The 2023–24 budget delivers investments in emergency management, building on last year’s establishment of the National Emergency Management Agency and the $1 billion Disaster Ready Fund. The funding will go towards better emergency readiness, communication and supplies, as well as a framework for mental health care and improved wellbeing following a disaster.
These investments are important,. We will have more and worse disasters and we need to make sure that we can keep people safe. Yet, these are incremental approaches and they won’t keep up with the spiralling increase in disasters caused by climate change. Warning people about a disaster so that they can get out of the way saves lives but doesn’t prevent major damage and loss. It is not sustainable and the government cannot expect people to continue like this.
More than a year after the Lismore floods, many people still can’t return to their houses. Many who have returned don’t have electricity or water, and they still have many repairs to make. Two and a half years after the 2019 bushfire in Mallacoota, just 15 of the 120 homes that were destroyed have been rebuilt, leaving many of the town’s residents without a place to live. It is only going to get worse.
Disasters have lasting environmental as well as human impacts. The Black Summer bushfires of 2019–20 incinerated 17 million hectares of land—an area roughly the size of Belgium—killed or displaced at least 3 billion animals, doubled the country’s annual greenhouse-gas emissions and seriously damaged the ozone layer. Warning people about fires may save their lives, but it does nothing to address the devastating environmental impacts.
Australians need to take a step back and look at prioritising our nation’s research, expenditure and response. Policies should aim to prevent disasters where possible and reduce their intensity when they are inevitable. Research programs like the Australian National University’s Cyclone Intervention Initiative and the ANU–Optus Bushfire Research Centre of Excellence show that transformational solutions to disasters can be developed in our own backyard.

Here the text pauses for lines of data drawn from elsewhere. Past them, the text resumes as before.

(** Only the owner moves money out of a wallet: when a call of [InitiateTransfer]
    changes the tables, the caller's [x-user-id] parses to the user who owns the
    wallet the money leaves, whatever round trips are lost. *)
Theorem transfer_needs_owner topic ctx md req t s :
  wf t -> committed (snd (InitiateTransfer topic ctx md (Some req) (Conn t None s))) <> t ->
  exists v rest user fromID wallet,
    md = Some (v :: rest) /\ uuid_Parse v = Some user /\
    uuid_Parse req.(InitiateTransferRequest.FromWalletId) = Some fromID /\
    wallets t !! fromID = Some wallet /\ wallet.(Wallet.UserID) = user.
Proof.
  intros Hwf Hch.
  enough (wp (InitiateTransfer topic ctx md (Some req)) (fun _ c' => committed c' = t \/
    exists v rest user fromID wallet, md = Some (v :: rest) /\ uuid_Parse v = Some user /\
      uuid_Parse req.(InitiateTransferRequest.FromWalletId) = Some fromID /\
      wallets t !! fromID = Some wallet /\ wallet.(Wallet.UserID) = user) (Conn t None s)) as Hw.
  { apply wp_elim in Hw. by destruct Hw as [Hw | Hw]. }
  clear Hch. unfold InitiateTransfer, userIDFromMetadata, parseUUID, required. wp_step. wp_step. wp_step.
  destruct md as [[|v rest]|]; [wp_step; by left | | wp_step; by left].
  case_match; [wp_step; by left |].
  destruct (uuid_Parse v) as [user|] eqn:Hv; wp_step; [| by left].
  wp_step. destruct (uuid_Parse (InitiateTransferRequest.FromWalletId req)) as [fromID|] eqn:Hf;
    wp_step; [| by left].
  wp_step. destruct (uuid_Parse (InitiateTransferRequest.ToWalletId req)) as [toID|]; wp_step; [| by left].
  wp_step. wp_step; [by left |]. wp_step. wp_step; [by left |]. wp_step.
  eapply wp_mono; [eapply served_by_refines, Hwf; [done | apply Service.service_transfer_refines] |].
  intros r c' [_ Ho].
  assert (committed c' = t \/ exists x, transfer_spec topic ctx user fromID toID
            (InitiateTransferRequest.AmountCents req) t = Ok (x, committed c')) as Hc.
  { destruct (transfer_spec topic ctx user fromID toID _ t) as [[x t'] | e] eqn:Hs; simpl in Ho;
      inversion Ho; simplify_eq; eauto. }
  destruct r as [x|]; [wp_step |];
    (destruct Hc as [Hc | [x' Hc]]; [by left | right];
     apply transfer_spec_inv in Hc as (from & to & e' & x0 & _ & _ & Hfrom & _ & Huser & _);
     by exists v, rest, user, fromID, from).
Qed.
End Refinement.

(** ** On concrete tables *)

Definition demo_transfer_request : InitiateTransferRequest.t := InitiateTransferRequest.mk "1" "2" 400.
(** Bob asks for money out of Alice's wallet, and Alice does. *)
Definition as_user (u : string) : incoming := Some [u].

Lemma transfer_needs_owner_witness :
  let run u := InitiateTransfer "" background (as_user u) (Some demo_transfer_request) (Conn two_wallets None []) in
  fst (run "33") = Err (Status NotFound "wallet not found") /\
  exists v rest user fromID wallet,
    as_user "32" = Some (v :: rest) /\ uuid_Parse v = Some user /\
    uuid_Parse demo_transfer_request.(InitiateTransferRequest.FromWalletId) = Some fromID /\
    wallets two_wallets !! fromID = Some wallet /\ wallet.(Wallet.UserID) = user.
Proof.
  intros run. split; [by vm_compute |].
  apply (transfer_needs_owner "" background (as_user "32") demo_transfer_request two_wallets [] two_wallets_wf).
  intros Heq. apply (f_equal (balance_of 1%N)) in Heq. by vm_compute in Heq.
Defined.
End WalletServer.
(* ===== verification/LedgerServer.v ===== *)
(** * LedgerServer: the saga's commands of [internal/ledgergrpc/server.go].

    The reservation, the confirmation and the cancellation as the orchestrator
    reaches them.  [cmd/ledger] gives the server the repository itself for these
    operations. *)

From S2P Require Import Prelude GoStrings Domain Json Database Outbox Fixtures.
From S2P Require Import WalletRepo LedgerRepo Grpc.

#[local] Open Scope string_scope.
#[local] Open Scope Z_scope.

Module LedgerServer.

Module ReserveTransferRequest.
Record t := mk {
  PaymentId : string; IdempotencyKey : string; TraceId : string; FromWalletId : string;
  ToWalletId : string; AmountCents : Z; Currency : string
}.
End ReserveTransferRequest.

Module ReservationResponse.
Record t := mk { PaymentId : string; LedgerReservationId : string; Status : string }.
End ReservationResponse.

Module ConfirmTransferRequest.
Record t := mk {
  PaymentId : string; IdempotencyKey : string; TraceId : string; LedgerReservationId : string;
  WalletDebitId : string
}.
End ConfirmTransferRequest.

Module ConfirmTransferResponse.
Record t := mk { PaymentId : string; TransferId : string; Status : string; CompletedAt : time }.
End ConfirmTransferResponse.

Module CancelReservationRequest.
Record t := mk {
  PaymentId : string; IdempotencyKey : string; TraceId : string; LedgerReservationId : string;
  Reason : string
}.
End CancelReservationRequest.

Definition statusFromDomain (e : error) : status :=
  match e with
  | ErrAlreadyExists => Status AlreadyExists "reservation conflicts with existing payload"
  | ErrFailedPrecondition => Status FailedPrecondition "reservation state does not allow this operation"
  | ErrNotFound => Status NotFound "wallet not found"
  | ErrInvalidAmount => Status InvalidArgument "amount or pagination is invalid"
  | ErrInvalidTransfer => Status InvalidArgument "transfer is invalid"
  | ErrUnsupportedCurrency => Status InvalidArgument "currency is unsupported"
  | ErrCurrencyMismatch => Status InvalidArgument "currency mismatch"
  | _ => internal_error
  end.

Section Handlers.
Context `{Postgres} `{Uuid}.

Definition reservation_response (r : LedgerReservation.t) : ReservationResponse.t :=
  ReservationResponse.mk (uuid_String r.(LedgerReservation.PaymentID)) (uuid_String r.(LedgerReservation.ID))
    r.(LedgerReservation.Status).

Definition confirm_response (c : LedgerConfirmation.t) : ConfirmTransferResponse.t :=
  ConfirmTransferResponse.mk (uuid_String c.(LedgerConfirmation.PaymentID))
    (uuid_String c.(LedgerConfirmation.TransferID)) c.(LedgerConfirmation.Status)
    c.(LedgerConfirmation.CompletedAt).

Definition ReserveTransfer (req : option ReserveTransferRequest.t) : rpc ReservationResponse.t :=
  let! req := required req request_required in
  let! paymentID := parseUUID req.(ReserveTransferRequest.PaymentId) "payment_id" in
  let! fromWalletID := parseUUID req.(ReserveTransferRequest.FromWalletId) "from_wallet_id" in
  let! toWalletID := parseUUID req.(ReserveTransferRequest.ToWalletId) "to_wallet_id" in
  guard (req.(ReserveTransferRequest.IdempotencyKey) =s "")
    (Status InvalidArgument "idempotency_key is required") ;!
  guard (req.(ReserveTransferRequest.AmountCents) <=? 0)
    (Status InvalidArgument "amount_cents must be positive") ;!
  guard (req.(ReserveTransferRequest.Currency) =s "") (Status InvalidArgument "currency is required") ;!
  guard (bool_decide (fromWalletID = toWalletID))
    (Status InvalidArgument "from_wallet_id and to_wallet_id must differ") ;!
  let! reservation := served_by statusFromDomain (LedgerRepo.ReserveTransfer
    (LedgerReserveCommand.mk paymentID req.(ReserveTransferRequest.IdempotencyKey)
       req.(ReserveTransferRequest.TraceId) fromWalletID toWalletID
       req.(ReserveTransferRequest.AmountCents) req.(ReserveTransferRequest.Currency))) in
  ret (reservation_response reservation).

Definition ConfirmTransfer (req : option ConfirmTransferRequest.t) : rpc ConfirmTransferResponse.t :=
  let! req := required req request_required in
  let! paymentID := parseUUID req.(ConfirmTransferRequest.PaymentId) "payment_id" in
  let! reservationID := parseUUID req.(ConfirmTransferRequest.LedgerReservationId) "ledger_reservation_id" in
  let! walletDebitID := parseUUID req.(ConfirmTransferRequest.WalletDebitId) "wallet_debit_id" in
  guard (req.(ConfirmTransferRequest.IdempotencyKey) =s "")
    (Status InvalidArgument "idempotency_key is required") ;!
  let! confirmation := served_by statusFromDomain (LedgerRepo.ConfirmTransfer
    (LedgerConfirmCommand.mk paymentID req.(ConfirmTransferRequest.IdempotencyKey)
       req.(ConfirmTransferRequest.TraceId) reservationID walletDebitID)) in
  ret (confirm_response confirmation).

Definition CancelReservation (req : option CancelReservationRequest.t) : rpc ReservationResponse.t :=
  let! req := required req request_required in
  let! paymentID := parseUUID req.(CancelReservationRequest.PaymentId) "payment_id" in
  let! reservationID := parseUUID req.(CancelReservationRequest.LedgerReservationId) "ledger_reservation_id" in
  guard (req.(CancelReservationRequest.IdempotencyKey) =s "")
    (Status InvalidArgument "idempotency_key is required") ;!
  let! reservation := served_by statusFromDomain (LedgerRepo.CancelReservation
    (LedgerCancelCommand.mk paymentID req.(CancelReservationRequest.IdempotencyKey)
       req.(CancelReservationRequest.TraceId) reservationID req.(CancelReservationRequest.Reason))) in
  ret (reservation_response reservation).

(** ** Contracts *)

Definition reserve_rpc_spec (req : ReserveTransferRequest.t) (t : tables) : res status (ReservationResponse.t * tables) :=
  match uuid_Parse req.(ReserveTransferRequest.PaymentId) with
  | None => Err (invalid_uuid "payment_id")
  | Some paymentID =>
  match uuid_Parse req.(ReserveTransferRequest.FromWalletId) with
  | None => Err (invalid_uuid "from_wallet_id")
  | Some fromWalletID =>
  match uuid_Parse req.(ReserveTransferRequest.ToWalletId) with
  | None => Err (invalid_uuid "to_wallet_id")
  | Some toWalletID =>
  if req.(ReserveTransferRequest.IdempotencyKey) =s "" then Err (Status InvalidArgument "idempotency_key is required")
  else if req.(ReserveTransferRequest.AmountCents) <=? 0 then Err (Status InvalidArgument "amount_cents must be positive")
  else if req.(ReserveTransferRequest.Currency) =s "" then Err (Status InvalidArgument "currency is required")
  else if bool_decide (fromWalletID = toWalletID)
       then Err (Status InvalidArgument "from_wallet_id and to_wallet_id must differ")
  else map_answer reservation_response (map_status statusFromDomain (reserve_spec
         (LedgerReserveCommand.mk paymentID req.(ReserveTransferRequest.IdempotencyKey)
            req.(ReserveTransferRequest.TraceId) fromWalletID toWalletID
            req.(ReserveTransferRequest.AmountCents) req.(ReserveTransferRequest.Currency)) t))
  end end end.

Definition confirm_rpc_spec (req : ConfirmTransferRequest.t) (t : tables)
    : res status (ConfirmTransferResponse.t * tables) :=
  match uuid_Parse req.(ConfirmTransferRequest.PaymentId) with
  | None => Err (invalid_uuid "payment_id")
  | Some paymentID =>
  match uuid_Parse req.(ConfirmTransferRequest.LedgerReservationId) with
  | None => Err (invalid_uuid "ledger_reservation_id")
  | Some reservationID =>
  match uuid_Parse req.(ConfirmTransferRequest.WalletDebitId) with
  | None => Err (invalid_uuid "wallet_debit_id")
  | Some walletDebitID =>
  if req.(ConfirmTransferRequest.IdempotencyKey) =s "" then Err (Status InvalidArgument "idempotency_key is required")
  else map_answer confirm_response (map_status statusFromDomain (confirm_spec
         (LedgerConfirmCommand.mk paymentID req.(ConfirmTransferRequest.IdempotencyKey)
            req.(ConfirmTransferRequest.TraceId) reservationID walletDebitID) t))
  end end end.

Definition cancel_rpc_spec (req : CancelReservationRequest.t) (t : tables)
    : res status (ReservationResponse.t * tables) :=
  match uuid_Parse req.(CancelReservationRequest.PaymentId) with
  | None => Err (invalid_uuid "payment_id")
  | Some paymentID =>
  match uuid_Parse req.(CancelReservationRequest.LedgerReservationId) with
  | None => Err (invalid_uuid "ledger_reservation_id")
  | Some reservationID =>
  if req.(CancelReservationRequest.IdempotencyKey) =s "" then Err (Status InvalidArgument "idempotency_key is required")
  else map_answer reservation_response (map_status statusFromDomain (cancel_spec
         (LedgerCancelCommand.mk paymentID req.(CancelReservationRequest.IdempotencyKey)
            req.(CancelReservationRequest.TraceId) reservationID req.(CancelReservationRequest.Reason)) t))
  end end.
End Handlers.

Section Refinement.
Context `{Postgres} `{!PostgresOk} `{Uuid}.

(** The tail of every handler. *)
Lemma app_refines {A B} (f : A -> B) (p : db A) spec :
  refines wf p spec ->
  refines wf (let! a := served_by statusFromDomain p in ret (f a))
    (fun t => map_answer f (map_status statusFromDomain (spec t))).
Proof. intros Hr. by apply answered_refines, served_by_refines. Qed.

Lemma reserve_rpc_refines req : refines wf (ReserveTransfer (Some req)) (reserve_rpc_spec req).
Proof.
  unfold ReserveTransfer, reserve_rpc_spec. apply (required_refines (Some req) _ _ reserve_rpc_spec). intros ? [= <-].
  do 3 (apply required_refines; intros ? _). do 4 (apply guard_refines; intros _).
  apply app_refines, reserve_refines.
Qed.

Lemma confirm_rpc_refines req : refines wf (ConfirmTransfer (Some req)) (confirm_rpc_spec req).
Proof.
  unfold ConfirmTransfer, confirm_rpc_spec. apply (required_refines (Some req) _ _ confirm_rpc_spec). intros ? [= <-].
  do 3 (apply required_refines; intros ? _). apply guard_refines. intros _.
  apply app_refines, confirm_refines.
Qed.

Lemma cancel_rpc_refines req : refines wf (CancelReservation (Some req)) (cancel_rpc_spec req).
Proof.
  unfold CancelReservation, cancel_rpc_spec. apply (required_refines (Some req) _ _ cancel_rpc_spec). intros ? [= <-].
  do 2 (apply required_refines; intros ? _). apply guard_refines. intros _.
  apply app_refines, cancel_refines.
Qed.

(** A granted command carries the parsed payment. *)
Lemma reserve_rpc_inv req t resp t' :
  reserve_rpc_spec req t = Ok (resp, t') ->
  exists cmd o, uuid_Parse req.(ReserveTransferRequest.PaymentId) = Some cmd.(LedgerReserveCommand.PaymentID) /\
    reserve_spec cmd t = Ok (o, t') /\ resp = reservation_response o.
Proof.
  unfold reserve_rpc_spec. do 3 (destruct (uuid_Parse (_ req)); [| done]). do 4 (case_match; [done |]).
  intros (o & Hs & ->)%answered_inv. eexists _, o. split; [| by split; [exact Hs |]]. done.
Qed.

Lemma confirm_rpc_inv req t resp t' :
  confirm_rpc_spec req t = Ok (resp, t') ->
  exists cmd o, uuid_Parse req.(ConfirmTransferRequest.PaymentId) = Some cmd.(LedgerConfirmCommand.PaymentID) /\
    confirm_spec cmd t = Ok (o, t') /\ resp = confirm_response o.
Proof.
  unfold confirm_rpc_spec. do 3 (destruct (uuid_Parse (_ req)); [| done]). case_match; [done |].
  intros (o & Hs & ->)%answered_inv. eexists _, o. split; [| by split; [exact Hs |]]. done.
Qed.

Lemma cancel_rpc_inv req t resp t' :
  cancel_rpc_spec req t = Ok (resp, t') ->
  exists cmd o, uuid_Parse req.(CancelReservationRequest.PaymentId) = Some cmd.(LedgerCancelCommand.PaymentID) /\
    cancel_spec cmd t = Ok (o, t') /\ resp = reservation_response o.
Proof.
  unfold cancel_rpc_spec. do 2 (destruct (uuid_Parse (_ req)); [| done]). case_match; [done |].
  intros (o & Hs & ->)%answered_inv. eexists _, o. split; [| by split; [exact Hs |]]. done.
Qed.
End Refinement.
End LedgerServer.
(* ===== verification/SagaStore.v ===== *)
(** * SagaStore: [internal/saga/postgres_store.go].

    The saga service's database ([sagas], [saga_fraud_audit_records] and its
    outbox), the SQL of the store as functions on it, and the operations of
    [PostgresStore].  [W] is what the remote services hold; the store never
    touches it.  The orchestrator's clock is a parameter that gives the time of
    every reading.  [timestamptz] columns keep microseconds. *)

From Stdlib Require Import SpecFloat.
From stdpp Require Import sorting.
From S2P Require Import Prelude GoStrings Domain GoTime Json Database Outbox SagaTypes.

#[local] Set Warnings "-register-all".
#[local] Open Scope string_scope.
#[local] Open Scope Z_scope.

(** The [n]-th reading of the orchestrator's clock. *)
Class Clock := clock_at : nat -> time.

(** A row of [sagas]: the fraud columns are nullable. *)
Module SagaRow.
Record t := mk {
  id : uuid;
  payment_id : string;
  idempotency_key : string;
  user_id : string;
  from_wallet_id : string;
  to_wallet_id : string;
  amount_cents : Z;
  currency : string;
  state : string;
  last_error : string;
  trace_id : string;
  wallet_debit_id : string;
  ledger_reservation_id : string;
  transfer_id : string;
  failure_code : string;
  fraud_session_id : option string;
  fraud_action : option string;
  fraud_risk_score : option float64;
  fraud_reason : option string;
  fraud_flagged_at : option time;
  deferred_payment_json : document;
  created_at : time;
  updated_at : time
}.
End SagaRow.

(** A row of [saga_fraud_audit_records]. *)
Module AuditRow.
Record t := mk { id : uuid; record : FraudAuditRecord.t }.
End AuditRow.

Record world (W : Type) := World {
  sagas : gmap string SagaRow.t;  (* by payment_id, which is UNIQUE *)
  audits : list AuditRow.t;
  events : list OutboxEvent.t;
  ids_used : nat;
  db_now : time;
  clock_reads : nat;
  remote : W
}.
Arguments World {W} _ _ _ _ _ _ _.
Arguments sagas {W} _.
Arguments audits {W} _.
Arguments events {W} _.
Arguments ids_used {W} _.
Arguments db_now {W} _.
Arguments clock_reads {W} _.
Arguments remote {W} _.

Definition textToPG (value : string) : option string := if value =s "" then None else Some value.
Definition textFromPG (value : option string) : string := default "" value.
Definition floatToPG (value : float64) (valid : bool) : option float64 := if valid then Some value else None.
Definition floatFromPG (value : option float64) : float64 := default float_zero value.
(* ===== verification/FraudReview.v ===== *)
(** * FraudReview: the exits of FRAUD_REVIEW and the audit trail.

    [internal/saga/fraud_review.go], [fraud_review_queue.go], [review_reaper.go]
    and [retention.go]: the operator's decisions, the replay of a deferred
    payment result, the reaper that expires reviews, and the sweeper that ages
    out audit rows. *)

From S2P Require Import Prelude GoStrings Domain GoTime Json Database Outbox SagaTypes SagaStore Orchestrator.

#[local] Open Scope string_scope.
#[local] Open Scope Z_scope.

Module FraudReviewDecision.
Record t := mk { PaymentID : string; ActorID : string; Reason : string; TraceID : string }.
End FraudReviewDecision.

Definition ReviewReaperActorID : string := "system:fraud-review-reaper".

Definition reviewAuditEventID (action paymentID : string) (at_ : time) : string :=
  "review." ++ action ++ ":" ++ paymentID ++ ":" ++ FormatRFC3339Nano at_.

Definition reviewAuditJSON (action : string) (decision : FraudReviewDecision.t) (fromState toState : string)
    (deferred : document) : document :=
  Some (JObject (
    [("action", JString action); ("payment_id", JString decision.(FraudReviewDecision.PaymentID));
     ("actor_id", JString decision.(FraudReviewDecision.ActorID))]
    ++ optional "reason" (TrimSpace decision.(FraudReviewDecision.Reason))
    ++ [("from_state", JString fromState); ("to_state", JString toState)]
    ++ optional "trace_id" decision.(FraudReviewDecision.TraceID)
    ++ match deferred with None => [] | Some d => [("deferred_result", d)] end)%list).

(** [time.Time.Add] for the durations the services use, and [After]. *)
Definition time_Add (t d : time) : time := t + d.
Definition After (t u : time) : bool := u <? t.

Definition reviewStartedAt (current : Saga.t) : time :=
  if negb (IsZero current.(Saga.FraudFlaggedAt)) then current.(Saga.FraudFlaggedAt)
  else current.(Saga.UpdatedAt).

Section Review.
Context {W : Type} `{Remote W} `{Clock} `{Postgres} `{Uuid}.
Variable ctx : context.

(** A decoding error as the handler returns it. *)
Definition decoded {A} (r : res json_error A) : sdb W A :=
  lift (match r with Ok a => Ok a | Err e => Err (ErrJSON e) end).

Definition applyDeferredResult (payload : document) (fallbackTraceID : string) : sdb W unit :=
  let eventID := deferredEventID payload in
  if HasPrefix eventID (TopicPaymentCompleted ++ ":") then
    let! completed := decoded (PaymentCompleted.of_json payload) in
    HandlePaymentCompleted ctx
      (PaymentCompleted.with_TraceID (traceID completed.(PaymentCompleted.TraceID) fallbackTraceID) completed)
  else if HasPrefix eventID (TopicPaymentFailed ++ ":") then
    let! failed := decoded (PaymentFailed.of_json payload) in
    HandlePaymentFailed ctx
      (PaymentFailed.with_TraceID (traceID failed.(PaymentFailed.TraceID) fallbackTraceID) failed)
  else throw ErrUnknownDeferredResult.

Definition ResumeFraudReview (decision : FraudReviewDecision.t) : sdb W Saga.t :=
  let! current := GetByPaymentID decision.(FraudReviewDecision.PaymentID) in
  guard (negb (current.(Saga.State) =s StateFraudReview)) ErrNotUnderReview ;!
  let! now := Now in
  let deferred := current.(Saga.DeferredPaymentJSON) in
  let current := Saga.with_UpdatedAt now
                (Saga.with_DeferredPaymentJSON None
                (Saga.with_State StatePaymentProcessing current)) in
  let! updated := updateWithAudit current
    (FraudAuditRecord.mk (reviewAuditEventID "resume" current.(Saga.PaymentID) now) current.(Saga.PaymentID)
       FraudAuditKindReviewResumed StateFraudReview
       (reviewAuditJSON "resume" decision StateFraudReview StatePaymentProcessing deferred) now) in
  match deferred with
  | None => ret updated
  | Some _ =>
      applyDeferredResult deferred decision.(FraudReviewDecision.TraceID) ;!
      GetByPaymentID decision.(FraudReviewDecision.PaymentID)
  end.

Definition RejectFraudReview (decision : FraudReviewDecision.t) : sdb W Saga.t :=
  let! current := GetByPaymentID decision.(FraudReviewDecision.PaymentID) in
  guard (negb (current.(Saga.State) =s StateFraudReview)) ErrNotUnderReview ;!
  let! now := Now in
  let reason := TrimSpace decision.(FraudReviewDecision.Reason) in
  let reason := if reason =s "" then defaultRejectReason else reason in
  let current := Saga.with_UpdatedAt now
                (Saga.with_LastError reason
                (Saga.with_FailureCode FailureCodeFraudRejected
                (Saga.with_State StateCompensatingLedger current))) in
  let! updated := updateWithAudit current
    (FraudAuditRecord.mk (reviewAuditEventID "reject" current.(Saga.PaymentID) now) current.(Saga.PaymentID)
       FraudAuditKindReviewRejected StateFraudReview
       (reviewAuditJSON "reject" decision StateFraudReview StateCompensatingLedger
          current.(Saga.DeferredPaymentJSON)) now) in
  resumeCompensation ctx updated true ;!
  GetByPaymentID decision.(FraudReviewDecision.PaymentID).

(** [fraud_review_queue.go] *)
Definition ListFraudReviews : sdb W (list Saga.t) := ListFraudReview.

Definition GetFraudReview (paymentID : string) : sdb W (Saga.t * list FraudAuditRecord.t) :=
  let! current := GetByPaymentID paymentID in
  let! audit := ListFraudAudit paymentID in
  ret (current, audit).

(** [review_reaper.go]: the rejections of one pass and the failures it joins. *)
Definition reaper_decision (ttl : Z) (current : Saga.t) : FraudReviewDecision.t :=
  FraudReviewDecision.mk current.(Saga.PaymentID) ReviewReaperActorID
    ("fraud review deadline of " ++ Duration_String ttl ++ " exceeded") current.(Saga.TraceID).

Fixpoint expire_all (ttl deadline : Z) (l : list Saga.t) : sdb W (Z * list saga_error) :=
  match l with
  | [] => ret (0, [])
  | current :: rest =>
      if negb (current.(Saga.State) =s StateFraudReview) || After (reviewStartedAt current) deadline
      then expire_all ttl deadline rest
      else
        let! r := attempt (RejectFraudReview (reaper_decision ttl current)) in
        let! counted := expire_all ttl deadline rest in
        let '(expired, failures) := counted in
        match r with
        | Err e => if bool_decide (e = ErrNotUnderReview) then ret (expired, failures)
                   else ret (expired, e :: failures)
        | Ok _ => ret (1 + expired, failures)
        end
  end.

(** The count and the failures that [errors.Join] puts together. *)
Definition ExpireFraudReviews (ttl : Z) : sdb W (Z * list saga_error) :=
  guard (ttl <=? 0) ErrReviewTTL ;!
  let! l := ListNonTerminal in
  let! now := Now in
  expire_all ttl (time_Add now (- ttl)) l.

(** [retention.go]: one sweep with its batches.  The loop ends when a batch comes
    back short; [fuel] bounds the number of batches. *)
Fixpoint sweep_batches (fuel : nat) (cutoff : time) (batch : Z) (deleted : Z) : sdb W (option Z) :=
  match fuel with
  | O => ret None
  | S fuel =>
      let! count := DeleteFraudAuditBefore cutoff batch in
      let deleted := wrap64 (deleted + count) in
      if count <? batch then ret (Some deleted) else sweep_batches fuel cutoff batch deleted
  end.

Definition Sweep (fuel : nat) (retention batch : Z) : sdb W (option Z) :=
  if retention <=? 0 then ret (Some 0)
  else
    let! now := Now in
    sweep_batches fuel (time_Add now (- retention)) batch 0.
End Review.

(** [NewFraudAuditSweeper]'s defaults. *)
Definition defaultFraudAuditSweepBatch : Z := 1000.
Definition sweeper_batch (configured : Z) : Z :=
  if configured <=? 0 then defaultFraudAuditSweepBatch else configured.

Technology that can prevent and minimise the risk of disasters is achievable, but it needs to be treated, and funded, for what it really is—defending Australia. People are fighting for their lives and homes right now. Why is it that Australia has the strategic foresight to commit $368 billion to acquiring submarines to be delivered in the 2050s but not to commit more than $1 billion over five years for disaster prevention?
Governments supported the development of the Covid-19 vaccine in record time. This was facilitated through a sense of urgency spurring strong public–private partnerships. Australia’s next budget should bring that same urgency to addressing climate-fuelled disasters and support for large, collaborative research missions to develop these technologies quickly. That will take us further down the path of contributing to achieving the goals of the Sendai Framework and truly building the world’s resilience to disasters.
Roslyn Prinsley is the head of Disaster Solutions at the Institute for Climate, Energy & Disaster Solutions at The Australian National University.